TMEM106B coding variant is protective and deletion detrimental in a mouse model of tauopathy

TMEM106B is a risk modifier for a growing list of age-associated dementias including Alzheimer's and frontotemporal dementia, yet its function remains elusive. Two key questions that emerge from past work are whether the conservative T185S coding variant found in the minor haplotype contributes to protection, and whether the presence of TMEM106B is helpful or harmful in the context of disease. Here we address both issues while extending the testbed for study of TMEM106B from models of TDP to tauopathy. We show that TMEM106B deletion accelerates cognitive decline, hindlimb paralysis, neuropathology, and neurodegeneration. TMEM106B deletion also increases transcriptional overlap with human AD, making it a better model of disease than tau alone.

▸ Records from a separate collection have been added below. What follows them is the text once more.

Definition drop_sub (p : Z) (i : internal) : internal :=
  set_callbacks (fst (Cb.tll_channel_callback_del (callbacks i) (Some StateCallback) p MASK_STATE)) i.

(** Store after [tll_channel_internal_child_del] without a tag. *)
Definition del_store (w : store) (p c : Z) (l : list Z) (lg : list event) : store :=
  Store (alter (drop_sub p) c (alter (set_children l) p (chans w))) (lg ++ log w).

Lemma child_del_eq w p c :
  reg w → c ∈ kids w p →
  ∃ l lg, tll_channel_list_del (kids w p) c = Ok l ∧
    tll_channel_internal_child_del p c "" w = Some (Ok tt, del_store w p c l lg) ∧
    (∃ ip, chans w !! p = Some ip ∧ delivered p (mk_msg CHANNEL CHANNEL_DELETE [c] 8) (set_children l ip) lg).
Proof.
  intros Hreg Hc. destruct (reg_child w p c Hreg Hc) as [[ic Hic] [ip Hip]].
  destruct (list_del_spec (kids w p) c (reg_kids w Hreg p) Hc) as (l & El & _).
  assert (children ip = kids w p) as Hk by (unfold kids; by rewrite Hip).
  destruct (callback_flat_quiet p (mk_msg CHANNEL CHANNEL_DELETE [c] 8) (set_children l ip)
              (Store (<[p := set_children l ip]> (chans w)) (log w))) as (lg & Ecb & Hd).
  { cbn. by rewrite lookup_insert_eq. }
  { by apply (reg_ok w p ip). }
  { done. }
  exists l, lg. split_and!; [done| |by exists ip].
  unfold tll_channel_internal_child_del, mbind, M_bind, get, modify. rewrite Hip. cbn [mbind option_bind].
  rewrite Hk, El. cbn [put]. unfold put. rewrite Ecb. cbn [mret M_ret chans log].
  unfold mbind, M_bind, get. cbn [chans].
  rewrite (alter_insert_lookup _ _ ip) by done.
  assert (∃ i, alter (set_children l) p (chans w) !! c = Some i) as [i Hi].
  { destruct (decide (p = c)) as [->|Hne]; [rewrite lookup_alter_eq, Hic; eauto|]. rewrite lookup_alter_ne by done. eauto. }
  rewrite bool_decide_true by done. cbn [mret M_ret]. unfold mret, M_ret. cbn [chans]. rewrite Hi. cbn. unfold del_store. do 3 f_equal.
  exact (alter_insert_lookup _ _ i (drop_sub p) Hi).
Qed.

Lemma drop_sub_callbacks p i :
  callbacks (drop_sub p i) =
  Lists (data_cb (callbacks i)) (fst (callback_del (cb (callbacks i)) (Pair (Some StateCallback) p MASK_STATE))).
Proof.
  unfold drop_sub, tll_channel_callback_del. change (negb (Z.land MASK_STATE MASK_DATA =? 0)) with false.
  cbn [negb]. by destruct (callback_del _ _).
Qed.

Lemma del_store_lookup w p c l lg x :
  chans (del_store w p c l lg) !! x =
  (λ i, (if decide (x = c) then drop_sub p else id) ((if decide (x = p) then set_children l else id) i)) <$> chans w !! x.
Proof.
  unfold del_store. cbn [chans]. destruct (decide (x = c)) as [->|Hc].
  - rewrite lookup_alter_eq. destruct (decide (c = p)) as [->|Hp].
    + rewrite lookup_alter_eq. by destruct (chans w !! p).
    + rewrite lookup_alter_ne by done. by destruct (chans w !! c).
  - rewrite lookup_alter_ne by done. destruct (decide (x = p)) as [->|Hp].
    + rewrite lookup_alter_eq. by destruct (chans w !! p).
    + rewrite lookup_alter_ne by done. by destruct (chans w !! x).
Qed.

Lemma del_store_kids w p c l lg x :
  exists_ w p → kids (del_store w p c l lg) x = if decide (x = p) then l else kids w x.
Proof.
  intros [ip Hip]. unfold kids. rewrite del_store_lookup. destruct (chans w !! x) as [i|] eqn:E; cbn.
  - by destruct (decide (x = c)), (decide (x = p)).
  - destruct (decide (x = p)); [congruence|done].
Qed.

Lemma del_store_cb w p c l lg x :
  cb (cbs (del_store w p c l lg) x) =
  if decide (x = c) then fst (callback_del (cb (cbs w x)) (Pair (Some StateCallback) p MASK_STATE)) else cb (cbs w x).
Proof.
  unfold cbs. rewrite del_store_lookup. destruct (chans w !! x) as [i|]; [|by destruct (decide (x = c))].
  cbn [fmap option_fmap option_map]. destruct (decide (x = c)); [|by destruct (decide (x = p))].
  rewrite drop_sub_callbacks. by destruct (decide (x = p)).
Qed.

(** [w'] is [w] with [c] dropped from the lists of some of its parents, who
    have been told about it. *)
Record detach (c : Z) (w w' : store) : Prop := {
  dt_frame x : match chans w !! x, chans w' !! x with
    | Some i, Some i' => i' = set_children (children i') (set_callbacks (callbacks i') i)
    | None, None => True | _, _ => False end;
  dt_user x f u : mask_of (cb (cbs w' x)) (User f, u) = mask_of (cb (cbs w x)) (User f, u);
  dt_kids p x : x ≠ c → x ∈ kids w' p ↔ x ∈ kids w p;
  dt_sub p : c ∈ kids w' p → c ∈ kids w p;
  dt_list p : kids w' p = kids w p ∨ kids w' p = without c (kids w p);
  dt_data x : data_cb (cbs w' x) = data_cb (cbs w x);
  dt_cbs x : x ≠ c → cbs w' x = cbs w x;
  dt_log : ∃ lg, log w' = lg ++ log w;
  dt_told p f u : c ∈ kids w p → c ∉ kids w' p →
    Z.testbit (mask_of (cb (cbs w p)) (User f, u)) (type_bit CHANNEL) = true →
    ECall f u p (mk_msg CHANNEL CHANNEL_DELETE [c] 8) ∈ log w';
}.

Lemma detach_log c w lg : detach c w (Store (chans w) (lg ++ log w)).
Proof.
  split; try done.
  - intros x. cbn. destruct (chans w !! x) as [i|]; [|done]. by destruct i.
  - intros p. by left.
  - by exists lg.
Qed.

Lemma detach_trans c w1 w2 w3 : detach c w1 w2 → detach c w2 w3 → detach c w1 w3.
Proof.
  intros [Hf1 Hu1 Hk1 Hs1 Hw1 Hd1 Hc1 [g1 Hl1] Ht1] [Hf2 Hu2 Hk2 Hs2 Hw2 Hd2 Hc2 [g2 Hl2] Ht2]. split.
  - intros x. specialize (Hf1 x). specialize (Hf2 x).
    destruct (chans w1 !! x) as [i1|], (chans w2 !! x) as [i2|], (chans w3 !! x) as [i3|]; try done.
    rewrite Hf2. rewrite Hf1. done.
  - intros. by rewrite Hu2, Hu1.
  - intros p x Hx. by rewrite Hk2, Hk1.
  - auto.
  - intros p. destruct (Hw1 p) as [<-|E1]; [apply Hw2|]. right. destruct (Hw2 p) as [E2|E2]; rewrite E2, E1; [done|].
    apply without_twice.
  - intros x. by rewrite Hd2.
  - intros x Hx. by rewrite Hc2, Hc1.
  - exists (g2 ++ g1). by rewrite Hl2, Hl1, app_assoc.
  - intros p f u H1 H3 Hb. destruct (decide (c ∈ kids w2 p)) as [H2|H2].
    + apply Ht2; [done..|]. by rewrite Hu1.
    + rewrite Hl2. apply elem_of_app. right. by apply Ht1.
Qed.

Lemma elem_of_call_events c m ks f u : (User f, u) ∈ ks → ECall f u c m ∈ call_events c m ks.
Proof.
  intros H. unfold call_events. apply list_elem_of_In. rewrite <-in_rev. apply list_elem_of_In.
  apply list_elem_of_bind. exists (User f, u). split; [|done]. cbn. set_solver.
Qed.

Lemma delivered_user c m i lg f u :
  m_type m = CHANNEL → ok_cbs i →
  Z.testbit (mask_of (cb (callbacks i)) (User f, u)) (type_bit CHANNEL) = true →
  delivered c m i lg → ECall f u c m ∈ lg.
Proof.
  intros Ht Hok Hb Hd. unfold delivered, suppressed in Hd. rewrite Ht in Hd.
  rewrite (bool_decide_true (CHANNEL = CHANNEL)), andb_false_r in Hd by done.
  destruct Hd as (ks & Eks & _ & ->). apply elem_of_app. left. apply elem_of_call_events.
  destruct (masked_calls_spec CHANNEL _ Hok) as (ks' & Eks' & _ & _ & Hin).
  unfold calls in Eks. rewrite Eks' in Eks. injection Eks as <-. by apply Hin.
Qed.

Lemma reg_detach w p c l lg :
  reg w → c ∈ kids w p → tll_channel_list_del (kids w p) c = Ok l → reg (del_store w p c l lg).
Proof.
  intros Hreg Hc El. destruct (reg_child w p c Hreg Hc) as [[ic Hic] [ip Hip]].
  destruct (list_del_spec (kids w p) c (reg_kids w Hreg p) Hc) as (l' & El' & Hn & Hl).
  rewrite El in El'. injection El' as <-.
  pose proof (callback_del_spec (cb (cbs w c)) StateCallback p MASK_STATE (reg_cbs w Hreg c)) as Hdel.
  destruct (callback_del _ _) as [l2 r] eqn:Ed. destruct Hdel as (Hwf' & _ & Hm).
  split.
  - rewrite del_store_lookup, (reg_null w Hreg). done.
  - intros x. rewrite del_store_cb. destruct (decide (x = c)) as [->|]; [by rewrite Ed|apply (reg_cbs w Hreg)].
  - intros x. rewrite del_store_kids by (by exists ip). destruct (decide (x = p)); [done|apply (reg_kids w Hreg)].
  - intros x y. unfold subscribed. rewrite del_store_cb, del_store_kids by (by exists ip).
    destruct (decide (x = c)) as [->|Hx].
    + rewrite Ed. cbn [fst]. rewrite Hm. destruct (decide (y = p)) as [->|Hy].
      * rewrite bool_decide_true, Z.ldiff_spec, andb_false_r by done. rewrite Hl. naive_solver.
      * rewrite bool_decide_false by congruence. apply (reg_link w Hreg).
    + pose proof (reg_link w Hreg x y) as Hlink. unfold subscribed in Hlink. rewrite Hlink.
      destruct (decide (y = p)) as [->|Hy]; [|done]. rewrite Hl. naive_solver.
Qed.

In contrast, the coding variant protects against tau-associated cognitive decline, neurodegeneration, and paralysis without affecting tau pathology. Our findings show that the coding variant contributes to neuroprotection and suggest that TMEM106B is a critical safeguard against tau aggregation. Overall design: Two cohorts were studied, each containing 4 genotypes of mice.The first cohort was generated by intercrossing TMEM106B tm2d deletion mice with MAPT-P301S transgenic mice (line PS19).The second cohort was generated by intercrossing TMEM106B T186S knockin mice with MAPT-P301S transgenic mice (line PS19).Two variables are tested in each cohort.Variable number 1 is the TMEM106B genotype:WT, KO, or KI.KO and KI mice are homozygous for the respective allele.Variable number 2 is the presence or absence of transgenic MAPT (tau). Tau mice are heterozygous for the MAPT transgene."_O" or "_I" designation is used when a shared genotype (WT or tau alone) arose from the KO or KI colony, respectively.Both cohorts were bred on a hybrid C3B6 strain background.